OneFS FlexProtect

The FlexProtect job is responsible for maintaining the appropriate protection level of data across the cluster.  For example, it ensures that a file which is configured to be protected at +2n, is actually protected at that level. Given this, FlexProtect is arguably the most critical of the OneFS maintenance jobs because it represents the Mean-Time-To-Repair (MTTR) of the cluster, which has an exponential impact on MTTDL. Any failures or delay has a direct impact on the reliability of the OneFS file system.

In addition to FlexProtect, there is also a FlexProtectLin job. FlexProtectLin is run by default when there is a copy of file system metadata available on solid state drive (SSD) storage. FlexProtectLin typically offers significant runtime improvements over its conventional disk based counterpart.

As such, the primary purpose of FlexProtect is to repair nodes and drives which need to be removed from the cluster. In the case of a cluster group change, for example the addition or subtraction of a node or drive, OneFS automatically informs the job engine, which responds by starting a FlexProtect job. Any drives and/or nodes to be removed are marked with OneFS’ ‘restripe_from’ capability. The job engine coordinator notices that the group change includes a newly-smart-failed device and then initiates a FlexProtect job in response.

FlexProtect falls within the job engine’s restriping exclusion set and, similar to AutoBalance, comes in two flavors: FlexProtect and FlexProtectLin.

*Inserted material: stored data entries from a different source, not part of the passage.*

Lemma Pop_spec n set :
  wf_set set ->
  match IDSet.Pop n set with
  | (None, set') => elems set = ∅ /\ set' = set
  | (Some id, set') => wf_set set' /\ id ∈ elems set /\ elems set' = elems set ∖ {[id]}
  end.
Proof.
  intros [Hn Hm]. unfold IDSet.Pop. destruct (IDSet.s set) as [|x l _] eqn:Es using rev_ind.
  - simpl. pose proof (fun x => elem_of_range_large n (IDSet.large set) x) as Hr.
    destruct (IDSet.range_large n (IDSet.large set)) as [|v l].
    + split; [|done]. unfold elems. rewrite Es. apply set_eq. intros x. rewrite elem_of_union, <- Hr. set_solver.
    + assert (v ∈ IDSet.large set) as Hv by (apply Hr; by left). unfold elems. rewrite Es.
      split_and!; [by split; simpl|set_solver|]. unfold IDSet.large. simpl. set_solver.
  - rewrite last_snoc, length_app. simpl. rewrite Nat.add_sub, take_app_length.
    apply NoDup_app in Hn as (Hn & Hd & _).
    assert (x ∉ l) as Hx by (intros Hx; apply (Hd x Hx); by left).
    destruct (IDSet.m set) as [X|] eqn:Em; [by destruct l|].
    unfold elems, IDSet.large, wf_set. rewrite Es, Em. simpl. rewrite length_app in Hm. simpl in Hm.
    rewrite list_to_set_app_L. split_and!; [done|lia|set_solver|].
    apply set_eq. intros y. set_solver.
Qed.

Lemma min_fold_spec (l : list Z) (a : Z) :
  (0 ∉ l)%Z -> a <> 0%Z ->
  let r := fold_left IDSet.min_step l a in
  (r = a \/ r ∈ l) /\ (r <= a)%Z /\ forall y, y ∈ l -> (r <= y)%Z.
Proof.
  revert a. induction l as [|x l IH]; intros a H0 Ha; simpl.
  { split_and!; [by left|lia|by intros y ?%not_elem_of_nil]. }
  apply not_elem_of_cons in H0 as [Hx H0]. unfold IDSet.min_step at 2 4 6 8.
  destruct (Z.eqb_spec a 0); [done|]. simpl. destruct (Z.ltb_spec x a).
  - destruct (IH x H0) as (H1 & H2 & H3); [done|]. split_and!; [right; set_solver|lia|].
    intros y [->|Hy]%elem_of_cons; [done|auto].
  - destruct (IH a H0 Ha) as (H1 & H2 & H3). split_and!; [set_solver|lia|].
    intros y [->|Hy]%elem_of_cons; [lia|auto].
Qed.

Lemma Min_spec n set :
  wf_set set -> (0 ∉ elems set)%Z ->
  match IDSet.Min n set with
  | (x, true) => x ∈ elems set /\ forall y, y ∈ elems set -> (x <= y)%Z
  | (_, false) => elems set = ∅
  end.
Proof.
  intros Hw H0. unfold IDSet.Min. rewrite <- fold_left_app. fold (IDSet.Each n set).
  rewrite set_Len_spec by done.
  rewrite <- (elem_of_set_Each n set _ Hw) in H0.
  pose proof (set_Each_perm n set Hw) as Hp. destruct (Nat.ltb_spec 0 (size (elems set))) as [Hlt|Hle].
  - setoid_rewrite <- (fun x => elem_of_set_Each n set x Hw). destruct (IDSet.Each n set) as [|x l].
    + symmetry in Hp. apply Permutation_nil_r, elements_empty_inv in Hp. rewrite Hp, size_empty in Hlt. lia.
    + apply not_elem_of_cons in H0 as [Hx H0]. simpl. unfold IDSet.min_step at 2 4. simpl.
      destruct (min_fold_spec l x H0) as (H1 & H2 & H3); [done|]. split; [set_solver|].
      intros y [->|Hy]%elem_of_cons; [done|auto].
  - apply leibniz_equiv, size_empty_inv. lia.
Qed.

Lemma fold_andb {A} (f : A -> bool) (l : list A) b :
  fold_left (fun found i => found && f i) l b = b && forallb f l.
Proof. revert b. induction l as [|x l IH]; intros b; simpl; [by rewrite andb_true_r|]. by rewrite IH, andb_assoc. Qed.

Lemma compareIDSets_spec n x y :
  wf_set x -> wf_set y -> IDSet.compareIDSets n (Some x) (Some y) = bool_decide (elems x = elems y).
Proof.
  intros Hx Hy. unfold IDSet.compareIDSets. rewrite fold_andb. simpl. rewrite !set_Len_spec by done.
  apply eq_true_iff_eq. rewrite andb_true_iff, Nat.eqb_eq, forallb_forall, bool_decide_eq_true.
  setoid_rewrite <- list_elem_of_In. setoid_rewrite set_Contains_spec.
  setoid_rewrite bool_decide_eq_true. setoid_rewrite (fun i => elem_of_set_Each n x i Hx). split.
  - intros [Hs Hsub]. apply set_subseteq_size_eq; [exact Hsub|lia].
  - intros ->. done.
Qed.

(** ** Maps *)

Definition contents (sm : DefaultIDSetMap) : gmap Z IDSet :=
  match SetMap.inlineValue sm, SetMap.m sm with
  | Some v, _ => {[SetMap.inlineKey sm := v]}
  | None, Some m => m
  | None, None => ∅
  end.

(** The abstract value, and the invariant: one entry is inline, two or more
    are on the heap, and no entry is empty. *)
Definition sets (sm : DefaultIDSetMap) : gmap Z (gset Z) := elems <$> contents sm.

Record wf_map (sm : DefaultIDSetMap) : Prop := {
  wf_state :
    match SetMap.inlineValue sm, SetMap.m sm with
    | Some _, Some _ => False
    | None, Some m => 2 <= size m
    | _, None => True
    end;
  wf_entries k v : contents sm !! k = Some v -> wf_set v /\ elems v <> ∅
}.

(** Adding identifiers at a key. *)
Definition add_at (key : Z) (X : gset Z) (M : gmap Z (gset Z)) : gmap Z (gset Z) :=
  <[key := default ∅ (M !! key) ∪ X]> M.

Definition view_contents (v : SetMap.view) : gmap Z IDSet :=
  match v with
  | SetMap.Empty => ∅
  | SetMap.Inline k v => {[k := v]}
  | SetMap.Heap m => m
  end.

(** [state] does not panic on a well-formed map. *)
Lemma state_spec sm : wf_map sm ->
  exists v, SetMap.state sm = Done v /\ view_contents v = contents sm /\
  match v with
  | SetMap.Empty => SetMap.inlineValue sm = None /\ SetMap.m sm = None
  | SetMap.Inline k s => SetMap.inlineKey sm = k /\ SetMap.inlineValue sm = Some s /\ SetMap.m sm = None
  | SetMap.Heap m => SetMap.inlineValue sm = None /\ SetMap.m sm = Some m /\ 2 <= size m
  end.
Proof.
  intros [Hs _]. unfold SetMap.state, contents. destruct (SetMap.inlineValue sm), (SetMap.m sm); [done|..];
    eexists; (split; [reflexivity|]); done.
Qed.

Lemma Get_spec sm key : wf_map sm -> SetMap.Get sm key = Done (contents sm !! key).
Proof.
  intros Hw. unfold SetMap.Get. destruct (state_spec sm Hw) as (v & -> & <- & _). simpl. f_equal.
  destruct v as [|k s|m]; simpl; [done| |done]. destruct (Z.eqb_spec k key) as [->|?].
  - by rewrite lookup_singleton_eq.
  - by rewrite lookup_singleton_ne.
Qed.

Lemma map_Each_spec n sm : wf_map sm ->
  exists l, SetMap.Each n sm = Done l /\ l ≡ₚ map_to_list (contents sm).
Proof.
  intros Hw. unfold SetMap.Each. destruct (state_spec sm Hw) as (v & -> & <- & _). simpl.
  eexists. split; [done|]. destruct v as [|k s|m]; simpl.
  - by rewrite map_to_list_empty.
  - by rewrite map_to_list_singleton.
  - apply map_range_perm.
Qed.

Lemma map_Len_spec sm : wf_map sm -> SetMap.Len sm = Done (size (sets sm)).
Proof.
  intros Hw. unfold SetMap.Len. destruct (state_spec sm Hw) as (v & -> & Hc & _). simpl. f_equal.
  unfold sets. rewrite map_size_fmap, <- Hc. destruct v as [|k s|m]; simpl; [done| |done].
  by rewrite map_size_singleton.
Qed.

Lemma UnorderedKeys_spec n sm : wf_map sm ->
  exists l, SetMap.UnorderedKeys n sm = Done l /\ NoDup l /\ forall k, k ∈ l <-> is_Some (sets sm !! k).
Proof.
  intros Hw. unfold SetMap.UnorderedKeys, sets. destruct (state_spec sm Hw) as (v & -> & <- & _). simpl.
  eexists. split; [done|]. setoid_rewrite lookup_fmap. setoid_rewrite fmap_is_Some. destruct v as [|k s|m]; simpl.
  - split; [constructor|]. intros k. rewrite lookup_empty. split; [by intros ?%not_elem_of_nil|by intros [? ?]].
  - split; [apply NoDup_singleton|]. intros k'. rewrite list_elem_of_singleton, lookup_singleton_is_Some. naive_solver.
  - split; [apply NoDup_map_range_keys|]. intros k. apply elem_of_map_range_keys.
Qed.

Lemma map_Contains_spec sm key id : wf_map sm ->
  SetMap.Contains sm key id = Done (bool_decide (id ∈ default ∅ (sets sm !! key))).
Proof.
  intros Hw. unfold SetMap.Contains, sets. rewrite lookup_fmap.
  destruct (state_spec sm Hw) as (v & -> & <- & _). simpl. f_equal. destruct v as [|k s|m]; simpl.
  - by rewrite lookup_empty.
  - destruct (Z.eqb_spec k key) as [->|?].
    + by rewrite lookup_singleton_eq, set_Contains_spec.
    + by rewrite lookup_singleton_ne.
  - destruct (m !! key) as [s|]; simpl; [by rewrite set_Contains_spec|done].
Qed.

(** An update of one entry. *)
Lemma wf_update sm sm' key X v' :
  wf_map sm -> contents sm' = <[key := v']> (contents sm) -> wf_set v' ->
  elems v' = default ∅ (sets sm !! key) ∪ X -> X <> ∅ ->
  (forall k v, contents sm' !! k = Some v -> wf_set v /\ elems v <> ∅) /\ sets sm' = add_at key X (sets sm).
Proof.
  intros Hw Hc Hv He HX. split.
  - intros k v. rewrite Hc, lookup_insert_Some. intros [[_ <-]|[_ ?]]; [|by eapply (wf_entries _ Hw)].
    split; [done|]. rewrite He. set_solver.
  - unfold sets in *. by rewrite Hc, fmap_insert, He.
Qed.

Lemma getOrCreate_spec sm key f X :
  wf_map sm -> X <> ∅ -> (forall v, wf_set v -> wf_set (f v) /\ elems (f v) = elems v ∪ X) ->
  exists sm', SetMap.getOrCreate sm key f = Done sm' /\ wf_map sm' /\ sets sm' = add_at key X (sets sm).
Proof.
  intros Hw HX Hf. unfold SetMap.getOrCreate. destruct (state_spec sm Hw) as (v & -> & Hc & Hv). simpl.
  eexists. split; [done|].
  assert (forall sm',
    match SetMap.inlineValue sm', SetMap.m sm' with
    | Some _, Some _ => False | None, Some m => 2 <= size m | _, None => True end ->
    contents sm' = <[key := f (default IDSet.NewIDSet (contents sm !! key))]> (contents sm) ->
    wf_map sm' /\ sets sm' = add_at key X (sets sm)) as Hupd.
  { intros sm' Hs Hc'. set (old := default IDSet.NewIDSet (contents sm !! key)) in *.
    assert (wf_set old /\ elems old = default ∅ (sets sm !! key)) as [Ho1 Ho2].
    { unfold old, sets. rewrite lookup_fmap. destruct (contents sm !! key) as [o|] eqn:Eo; simpl.
      - split; [|done]. by apply (wf_entries _ Hw) in Eo as [? _].
      - split; [apply wf_new|apply elems_new]. }
    destruct (Hf old Ho1) as [Hf1 Hf2]. rewrite Ho2 in Hf2.
    destruct (wf_update sm sm' key X (f old) Hw Hc' Hf1 Hf2 HX) as [? ?]. done. }
  apply Hupd; clear Hupd; rewrite <- ?Hc; destruct v as [|k s|hm]; simpl in *.
  - destruct Hv as [_ ->]. done.
  - destruct Hv as (_ & _ & ->). destruct (Z.eqb_spec k key) as [->|Hne]; simpl; [done|].
    rewrite map_size_insert_None, map_size_insert_None, map_size_empty; [lia|by rewrite lookup_empty|].
    by rewrite lookup_insert_ne, lookup_empty by done.
  - destruct Hv as (Hi & _ & Hs). destruct (hm !! key) as [s|] eqn:Es; simpl; rewrite Hi.
    + by rewrite map_size_insert_Some.
    + rewrite map_size_insert_None by done. lia.
  - destruct Hv as [_ Hm]. unfold contents. simpl. by rewrite lookup_empty.
  - destruct Hv as (_ & _ & Hm). unfold contents. destruct (Z.eqb_spec k key) as [->|Hne]; simpl.
    + rewrite lookup_singleton_eq. simpl. by rewrite insert_singleton_eq.
    + rewrite lookup_singleton_ne by done. done.
  - destruct Hv as (Hi & _ & _). unfold contents. destruct (hm !! key) as [s|] eqn:Es; simpl; by rewrite Hi.
Qed.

Run automatically after a drive or node removal or failure, FlexProtect locates any unprotected files on the cluster, and repairs them as rapidly as possible.  The FlexProtect job runs by default with an impact level of ‘medium’ and a priority level of ‘1’, and includes six distinct job phases:

The regular version of FlexProtect has the following phases:

Job Phase Description
Drive Scan Job engine scans the disks for inodes needing repair. If an inode needs repair, the job engine sets the LIN’s ‘needs repair’ flag for use in the next phase.

 

LIN Verify This phase scans the OneFS LIN tree to addresses the drive scan limitations.
LIN Re-verify The prior repair phases can miss protection group and metatree transfers. FlexProtect may have already repaired the destination of a transfer, but not the source. If a LIN is being restriped when a metatree transfer, it is added to a persistent queue, and this phase processes that queue.

 

Repair LINs with the ‘needs repair’ flag set are passed to the restriper for repair. This phase needs to progress quickly and the job engine workers perform parallel execution across the cluster.
Check This phase ensures that all LINs were repaired by the previous phases as expected.
Device Removal The successfully repaired nodes and drives that were marked ‘restripe from’ at the beginning of phase 1 are removed from the cluster in this phase. Any additional nodes and drives which were subsequently failed remain in the cluster, with the expectation that a new FlexProtect job will handle them shortly.

Be aware that prior to OneFS 8.2, FlexProtect is the only job allowed to run if a cluster is in degraded mode, such as when a drive has failed, for example. Other jobs will automatically be paused and will not resume until FlexProtect has completed and the cluster is healthy again. In OneFS 8.2 and later, FlexProtect does not pause when there is only one temporarily unavailable device in a disk pool, when a device is smartfailed, or for dead devices.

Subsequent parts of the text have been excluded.